* _WORK ORDER_:
Take the data below and copy exactly the lines starting at the one with "frame (brokering m)." and finishing at the one with "intros s r s'. unfold check_proxy.", both included.
########################################
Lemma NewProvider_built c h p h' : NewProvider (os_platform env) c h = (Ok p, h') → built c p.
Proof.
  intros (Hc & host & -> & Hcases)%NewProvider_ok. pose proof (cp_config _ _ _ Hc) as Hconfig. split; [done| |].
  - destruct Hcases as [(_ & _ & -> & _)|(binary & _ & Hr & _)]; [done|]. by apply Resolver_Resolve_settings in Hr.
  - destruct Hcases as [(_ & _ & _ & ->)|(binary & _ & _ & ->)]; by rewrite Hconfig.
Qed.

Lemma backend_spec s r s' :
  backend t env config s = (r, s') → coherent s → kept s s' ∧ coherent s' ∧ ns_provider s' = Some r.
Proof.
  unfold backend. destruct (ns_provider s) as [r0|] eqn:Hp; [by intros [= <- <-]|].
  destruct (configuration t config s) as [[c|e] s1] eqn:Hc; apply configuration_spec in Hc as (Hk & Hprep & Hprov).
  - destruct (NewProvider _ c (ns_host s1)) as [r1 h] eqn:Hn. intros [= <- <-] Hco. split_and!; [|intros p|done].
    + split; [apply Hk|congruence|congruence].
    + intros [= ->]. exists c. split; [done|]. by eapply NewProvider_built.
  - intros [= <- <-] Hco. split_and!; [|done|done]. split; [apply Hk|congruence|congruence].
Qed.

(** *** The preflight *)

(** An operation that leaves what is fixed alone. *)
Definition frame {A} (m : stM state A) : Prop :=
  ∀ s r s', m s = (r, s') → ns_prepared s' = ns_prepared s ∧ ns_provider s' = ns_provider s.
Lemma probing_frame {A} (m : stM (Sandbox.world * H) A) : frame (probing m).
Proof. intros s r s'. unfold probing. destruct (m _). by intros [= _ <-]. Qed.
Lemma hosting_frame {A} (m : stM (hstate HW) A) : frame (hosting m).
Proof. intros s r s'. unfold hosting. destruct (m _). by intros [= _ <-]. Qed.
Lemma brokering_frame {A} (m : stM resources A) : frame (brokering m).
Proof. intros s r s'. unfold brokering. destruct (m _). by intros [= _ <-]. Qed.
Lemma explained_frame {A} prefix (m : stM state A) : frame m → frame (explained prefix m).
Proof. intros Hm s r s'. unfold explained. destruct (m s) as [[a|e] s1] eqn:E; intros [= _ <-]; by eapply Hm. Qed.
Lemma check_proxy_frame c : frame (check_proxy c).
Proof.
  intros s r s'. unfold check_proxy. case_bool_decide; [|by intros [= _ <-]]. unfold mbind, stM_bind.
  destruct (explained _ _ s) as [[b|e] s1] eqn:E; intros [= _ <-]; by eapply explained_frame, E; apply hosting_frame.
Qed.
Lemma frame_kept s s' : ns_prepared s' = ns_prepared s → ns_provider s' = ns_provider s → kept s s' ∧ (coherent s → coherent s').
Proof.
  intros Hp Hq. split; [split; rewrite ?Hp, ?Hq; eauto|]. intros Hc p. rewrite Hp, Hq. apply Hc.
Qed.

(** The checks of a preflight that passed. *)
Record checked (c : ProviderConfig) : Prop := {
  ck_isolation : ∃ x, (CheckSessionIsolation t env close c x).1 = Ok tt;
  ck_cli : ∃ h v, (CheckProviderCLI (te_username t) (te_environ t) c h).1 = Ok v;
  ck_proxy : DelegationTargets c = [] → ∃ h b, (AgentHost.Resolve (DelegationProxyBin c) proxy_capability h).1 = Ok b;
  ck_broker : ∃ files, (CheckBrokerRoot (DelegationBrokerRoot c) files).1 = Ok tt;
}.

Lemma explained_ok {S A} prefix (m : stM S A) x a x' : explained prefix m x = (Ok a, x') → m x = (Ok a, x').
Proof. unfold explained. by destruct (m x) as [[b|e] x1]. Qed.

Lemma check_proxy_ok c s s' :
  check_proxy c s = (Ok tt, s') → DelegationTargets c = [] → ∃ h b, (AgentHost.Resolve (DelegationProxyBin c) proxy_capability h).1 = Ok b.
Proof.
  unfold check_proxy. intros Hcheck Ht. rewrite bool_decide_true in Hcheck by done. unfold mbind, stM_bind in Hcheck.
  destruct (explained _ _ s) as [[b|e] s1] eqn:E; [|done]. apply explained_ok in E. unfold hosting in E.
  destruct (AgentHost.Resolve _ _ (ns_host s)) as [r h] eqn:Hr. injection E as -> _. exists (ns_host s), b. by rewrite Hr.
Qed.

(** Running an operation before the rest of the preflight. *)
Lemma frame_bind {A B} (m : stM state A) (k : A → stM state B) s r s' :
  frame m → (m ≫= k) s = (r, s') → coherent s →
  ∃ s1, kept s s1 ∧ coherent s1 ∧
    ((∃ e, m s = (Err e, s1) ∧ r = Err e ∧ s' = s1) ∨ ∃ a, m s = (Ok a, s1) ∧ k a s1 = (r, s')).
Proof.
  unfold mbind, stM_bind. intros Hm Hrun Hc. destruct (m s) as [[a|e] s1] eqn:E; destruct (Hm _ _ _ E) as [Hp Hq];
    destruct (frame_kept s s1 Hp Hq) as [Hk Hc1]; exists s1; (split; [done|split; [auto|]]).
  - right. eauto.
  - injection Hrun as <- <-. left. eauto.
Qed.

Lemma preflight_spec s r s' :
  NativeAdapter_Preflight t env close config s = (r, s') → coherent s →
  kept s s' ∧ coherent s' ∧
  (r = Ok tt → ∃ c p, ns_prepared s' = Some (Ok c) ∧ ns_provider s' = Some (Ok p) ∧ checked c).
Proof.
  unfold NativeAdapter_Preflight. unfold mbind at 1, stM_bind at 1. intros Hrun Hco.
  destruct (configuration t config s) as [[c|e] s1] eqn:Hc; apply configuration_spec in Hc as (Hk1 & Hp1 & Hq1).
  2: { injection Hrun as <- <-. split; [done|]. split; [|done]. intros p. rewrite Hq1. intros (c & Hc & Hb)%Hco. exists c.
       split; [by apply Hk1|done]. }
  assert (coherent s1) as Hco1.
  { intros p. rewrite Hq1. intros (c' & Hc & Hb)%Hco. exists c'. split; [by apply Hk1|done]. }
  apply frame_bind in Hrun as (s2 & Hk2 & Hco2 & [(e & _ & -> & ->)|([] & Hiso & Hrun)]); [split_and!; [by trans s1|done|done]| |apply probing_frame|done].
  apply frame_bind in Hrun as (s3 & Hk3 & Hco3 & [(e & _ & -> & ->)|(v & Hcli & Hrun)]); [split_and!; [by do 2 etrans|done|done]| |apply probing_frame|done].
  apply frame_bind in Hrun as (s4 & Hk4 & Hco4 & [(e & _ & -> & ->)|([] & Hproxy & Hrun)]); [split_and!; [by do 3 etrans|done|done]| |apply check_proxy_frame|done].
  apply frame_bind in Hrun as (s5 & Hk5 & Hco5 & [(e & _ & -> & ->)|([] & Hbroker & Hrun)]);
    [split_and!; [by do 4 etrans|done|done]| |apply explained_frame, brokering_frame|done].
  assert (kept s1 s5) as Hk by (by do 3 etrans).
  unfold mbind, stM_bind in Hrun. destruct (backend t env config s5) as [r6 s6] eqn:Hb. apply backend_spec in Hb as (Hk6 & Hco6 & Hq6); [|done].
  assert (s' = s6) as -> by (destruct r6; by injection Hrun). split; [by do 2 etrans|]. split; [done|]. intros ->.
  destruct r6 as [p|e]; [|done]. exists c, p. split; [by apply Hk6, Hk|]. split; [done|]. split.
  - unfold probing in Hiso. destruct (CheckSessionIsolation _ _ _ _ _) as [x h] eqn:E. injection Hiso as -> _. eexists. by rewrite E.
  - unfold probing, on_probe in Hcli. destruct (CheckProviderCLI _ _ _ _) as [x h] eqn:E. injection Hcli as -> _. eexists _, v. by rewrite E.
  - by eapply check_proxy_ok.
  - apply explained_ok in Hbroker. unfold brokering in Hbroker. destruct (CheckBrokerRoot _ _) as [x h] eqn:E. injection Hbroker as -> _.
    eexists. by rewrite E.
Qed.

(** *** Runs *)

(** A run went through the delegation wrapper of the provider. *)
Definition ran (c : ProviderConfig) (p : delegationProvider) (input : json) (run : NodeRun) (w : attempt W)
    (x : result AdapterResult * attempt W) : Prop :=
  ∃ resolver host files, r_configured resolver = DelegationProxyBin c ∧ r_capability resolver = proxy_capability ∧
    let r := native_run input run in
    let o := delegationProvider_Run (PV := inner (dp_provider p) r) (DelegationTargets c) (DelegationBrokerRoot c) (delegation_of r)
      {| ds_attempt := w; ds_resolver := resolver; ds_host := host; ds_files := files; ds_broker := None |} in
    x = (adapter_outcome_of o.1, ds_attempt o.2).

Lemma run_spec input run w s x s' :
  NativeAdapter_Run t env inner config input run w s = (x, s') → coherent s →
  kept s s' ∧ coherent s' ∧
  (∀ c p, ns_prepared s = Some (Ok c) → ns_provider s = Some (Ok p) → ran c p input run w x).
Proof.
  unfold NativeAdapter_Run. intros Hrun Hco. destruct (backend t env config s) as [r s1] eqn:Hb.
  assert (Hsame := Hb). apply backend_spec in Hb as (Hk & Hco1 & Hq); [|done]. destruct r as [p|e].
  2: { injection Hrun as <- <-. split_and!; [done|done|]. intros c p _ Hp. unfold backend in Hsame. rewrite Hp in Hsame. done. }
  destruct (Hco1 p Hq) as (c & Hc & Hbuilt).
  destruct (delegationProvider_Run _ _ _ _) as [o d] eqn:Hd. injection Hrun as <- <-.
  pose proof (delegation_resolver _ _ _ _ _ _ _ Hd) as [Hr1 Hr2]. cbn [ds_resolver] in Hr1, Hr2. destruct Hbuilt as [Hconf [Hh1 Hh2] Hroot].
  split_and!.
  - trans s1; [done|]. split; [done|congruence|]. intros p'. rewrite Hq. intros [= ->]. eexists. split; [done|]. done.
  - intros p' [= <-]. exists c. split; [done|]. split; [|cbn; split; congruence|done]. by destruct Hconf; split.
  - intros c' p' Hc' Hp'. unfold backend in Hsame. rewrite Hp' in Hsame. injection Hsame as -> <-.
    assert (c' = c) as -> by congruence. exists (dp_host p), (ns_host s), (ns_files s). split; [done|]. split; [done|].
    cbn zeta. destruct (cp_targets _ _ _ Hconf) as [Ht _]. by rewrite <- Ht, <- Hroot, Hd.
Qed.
########################################
* _ANSWER_:
Lemma brokering_frame {A} (m : stM resources A) : frame (brokering m).
Proof. intros s r s'. unfold brokering. destruct (m _). by intros [= _ <-]. Qed.
Lemma explained_frame {A} prefix (m : stM state A) : frame m → frame (explained prefix m).
Proof. intros Hm s r s'. unfold explained. destruct (m s) as [[a|e] s1] eqn:E; intros [= _ <-]; by eapply Hm. Qed.
Lemma check_proxy_frame c : frame (check_proxy c).
Proof.
  intros s r s'. unfold check_proxy. case_bool_decide; [|by intros [= _ <-]]. unfold mbind, stM_bind.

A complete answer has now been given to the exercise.